The word “Biden” does not appear anywhere in the piece. A reader might actually wonder if Lind is even aware of Biden’s existence, or if he instead decided to stop following the news sometime before 2021.
Here is a passage where Lind is telling the history of how pro-union, pro-safety-net, pro-manufacturing politics disappeared. Pay attention to the phrase I put in boldface:
To explain these populist revolts in a way that exonerated neoliberal globalist offshoring and cheap-labor immigration and anti-union policies, the neoliberal establishment revived the playbook of McCarthyism from the 1950s: The Russians were to blame! The election of Trump in 2016 and various populists in Western Europe, along with Brexit, were defined by the West’s neoliberal national establishments as fascist plots against “liberal democracy,” symbolized by Jeb Bush and Hillary Clinton. Opposition to Bush Republicans and Clinton Democrats was attributed by the neoliberal media to the diabolical machinations of Russian strongman Vladimir Putin, an evil genius who, it was claimed, had the power to subliminally brainwash ignorant Western voters by way of “disinformation” and internet memes, in the same way that the Joker in a Batman comic book might seize control of TV networks in Gotham City and hypnotize the citizens.
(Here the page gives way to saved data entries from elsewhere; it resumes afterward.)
(* ===== verification/PcommonSpec.v ===== *)
(** PcommonSpec: the block sizes pmempool accepts against the layout of the
    BTT. *)

From S2P Require Import Prelude Mem Util BttLayout Prog Btt BttInv BttSpec BttOpen BttFresh Blk Log Pcommon.

(** Files whose data area is one arena. *)
Definition one_arena (fsize : Z) : Prop := PMEMBLK_MIN_POOL <= fsize <= 2 ^ 32 + BLK_DATA_OFF.

(** Nothing wraps: the largest block size as a whole number. *)
Lemma max_bsize_val fsize :
  one_arena fsize -> util_get_max_bsize fsize = roundup ((fsize - 32848) / 512 - 4) 256 - 256.
Proof.
  unfold one_arena, PMEMBLK_MIN_POOL, BLK_DATA_OFF. intros Hf. unfold util_get_max_bsize.
  rewrite (proj2 (Z.eqb_neq fsize 0)) by lia.
  change (roundup _ BTT_ALIGNMENT) with 16384.
  unfold SIZEOF_PMEMBLK, BTT_MAX_ARENA, BTT_INFO_SIZE, BTT_MIN_LBA_SIZE, BTT_DEFAULT_NFREE, BTT_ALIGNMENT,
    BTT_MAP_ENTRY_SIZE, BTT_INTERNAL_LBA_ALIGNMENT.
  rewrite (u64_id (fsize - 4176)) by lia. rewrite (proj2 (Z.ltb_ge _ (fsize - 4176))) by lia.
  rewrite (u64_id (_ - 2 * 4096)), (u64_id (_ - 16384)), u64_id by lia.
  replace (fsize - 4176 - 2 * 4096 - 16384 - 4096) with (fsize - 32848) by lia. change (2 * 256) with 512.
  assert (32719 <= (fsize - 32848) / 512 <= 2 ^ 23)
    by (split; [apply Z.div_le_lower_bound|apply Z.div_le_upper_bound]; lia).
  rewrite (u32_id (_ / 512 - 4)) by lia. rewrite (proj2 (Z.ltb_ge _ 512)) by lia.
  pose proof (roundup_bounds ((fsize - 32848) / 512 - 4) 256 ltac:(lia)).
  rewrite (u32_id (roundup _ _)) by lia. apply u32_id. lia.
Qed.

(** The largest block size [R]: a multiple of 256 for which 512 blocks fit in
    what is left of the file after [sizeof (struct pmemblk)]. *)
Lemma max_bsize_bounds fsize :
  one_arena fsize -> let R := util_get_max_bsize fsize in
  R mod 256 = 0 /\ 32512 <= R <= 2 ^ 23 /\ 512 * (R + 5) + 32848 <= fsize < 512 * (R + 261) + 32848.
Proof.
  intros Hf R. unfold R. rewrite max_bsize_val by done. unfold one_arena, PMEMBLK_MIN_POOL, BLK_DATA_OFF in Hf.
  pose proof (Z.div_mod (fsize - 32848) 512 ltac:(lia)) as Hd. pose proof (Z.mod_pos_bound (fsize - 32848) 512 ltac:(lia)) as Hm.
  set (q := (fsize - 32848) / 512) in *.
  pose proof (roundup_bounds (q - 4) 256 ltac:(lia)) as Hr. pose proof (roundup_mult (q - 4) 256 ltac:(lia)) as Hk.
  apply Z.mod_divide in Hk as [k Ek]; [|lia]. rewrite Ek in *. split; [|lia].
  replace (k * 256 - 256) with ((k - 1) * 256) by lia. by apply Z.mod_mul.
Qed.

(** The block inside the arena. *)
Lemma lbasize_below b R : 0 < b <= R -> 512 <= R - 256 -> R <= 2 ^ 23 -> R mod 256 = 0 ->
  layout_lbasize b <= R /\ (b <= R - 256 -> layout_lbasize b <= R - 256) /\ (R - 256 < b -> layout_lbasize b = R).
Proof.
  intros Hb HR HR' Hm. unfold layout_lbasize, BTT_MIN_LBA_SIZE, BTT_INTERNAL_LBA_ALIGNMENT.
  set (l := if b <? 512 then 512 else b). assert (512 <= l <= R /\ b <= l /\ (l <= R - 256 <-> b <= R - 256)) as Hl
    by (unfold l; zcase; lia).
  rewrite u32_id by lia. pose proof (roundup_bounds l 256 ltac:(lia)) as Hr.
  pose proof (roundup_mult l 256 ltac:(lia)) as Hk. apply Z.mod_divide in Hk as [k Ek]; [|lia].
  apply Z.mod_divide in Hm as [j ->]; [|lia]. 
  change ((l + (256 - 1)) / 256 * 256) with (roundup l 256). rewrite Ek in *. nia.
Qed.

Section Accepted.
Context {N : Type} `{NsLaws N} `{Allocator} (Halloc : forall z, malloc_ok z = true).

(** C29. The block sizes that pmempool create accepts, on a file whose data area
    is one arena: every one of them leaves room for 511 blocks and nothing in
    the computation wraps, but btt_init, which wants 512, takes them only below
    the last step of 256 bytes or when 3504 bytes more are there: the limit
    leaves out of account that the data of a pool begins at a page boundary. *)
Theorem util_check_bsize_exact (fsize b : Z) (n : N) (s0 : btt) (lg : list event) (uuid : list byte) (maxlane : Z)
    (Hone : one_arena fsize) (Halign : fsize mod 64 = 0) (Hb : 0 < b) (Hacc : util_check_bsize b fsize = false)
    (Hsize : ns_size n = fsize - BLK_DATA_OFF)
    (Hnone : read_info (init_state (ns_size n) b uuid) (mread (ns_mem n) 0 BTT_INFO_SIZE) = None) :
  let R := util_get_max_bsize fsize in
  b < R /\ 512 * (R + 5) + 32848 <= fsize /\ 511 <= lay_int (ns_size n) b /\
  fst (run (btt_init (ns_size n) b uuid maxlane) (Build_world n s0 lg)) =
    if (b <=? R - 256) || (512 * (R + 4) + 36864 <=? fsize) then Done tt else Err EINVAL.
Proof.
  intros R. destruct (max_bsize_bounds fsize Hone) as (Hm & HR & Hf). fold R in Hm, HR, Hf.
  unfold util_check_bsize in Hacc. fold R in Hacc. apply negb_false_iff, Z.ltb_lt in Hacc.
  assert (lay_ok (ns_size n) b) as Hlay.
  { rewrite Hsize. destruct Hone. unfold PMEMBLK_MIN_POOL, BLK_DATA_OFF in *. split; [unfold BTT_MIN_SIZE; lia| |lia].
    apply Z.mod_divide in Halign as [k ->]; [|lia]. replace (k * 64 - 8192) with ((k - 128) * 64) by lia. by apply Z.mod_mul. }
  destruct (lbasize_below b R ltac:(lia) ltac:(lia) ltac:(lia) Hm) as (Hle & Hlow & Htop).
  destruct (lay_lbasize b (l_lbs _ _ Hlay)) as ((Hlo & _) & _).
  rewrite run_init_fresh by done. rewrite lay_int_val by done. rewrite Hsize. unfold BLK_DATA_OFF.
  set (L := layout_lbasize b) in *. replace (fsize - 8192 - 28672) with (fsize - 36864) by lia.
  split; [done|split; [lia|split]].
  - apply Z.div_le_lower_bound; nia.
  - replace ((b <=? R - 256) || (512 * (R + 4) + 36864 <=? fsize)) with (negb ((fsize - 36864) / (L + 4) <? 512)).
    { by destruct (_ <? 512). }
    apply eq_true_iff_eq. rewrite negb_true_iff, orb_true_iff, Z.ltb_ge, !Z.leb_le. split.
    + intros Hq. destruct (Z.le_gt_cases b (R - 256)) as [?|Hgt]; [by left|right].
      rewrite Htop in Hq by lia. pose proof (Z.mul_div_le (fsize - 36864) (R + 4) ltac:(lia)). nia.
    + intros [Hs|Hs]; apply Z.div_le_lower_bound; lia.
Qed.
End Accepted.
This brings us to the present, and the two related challenges of replacing the neoliberal consensus and restoring the political power of socially moderate, economically interventionist voters in the United States. There is a right way to pursue these goals and a wrong way.
It does not, in fact, bring us to the present. I know this because Lind’s account goes to 2016, and my sources (a calendar, various newspapers) inform me that date was seven years ago.
I am aware of the danger of disparaging another writer’s argument because he ignores one’s particular hobbyhorse. But the fact I am insisting he acknowledge and grapple with is not some idiosyncratic obscurity. It’s the sitting president of the United States!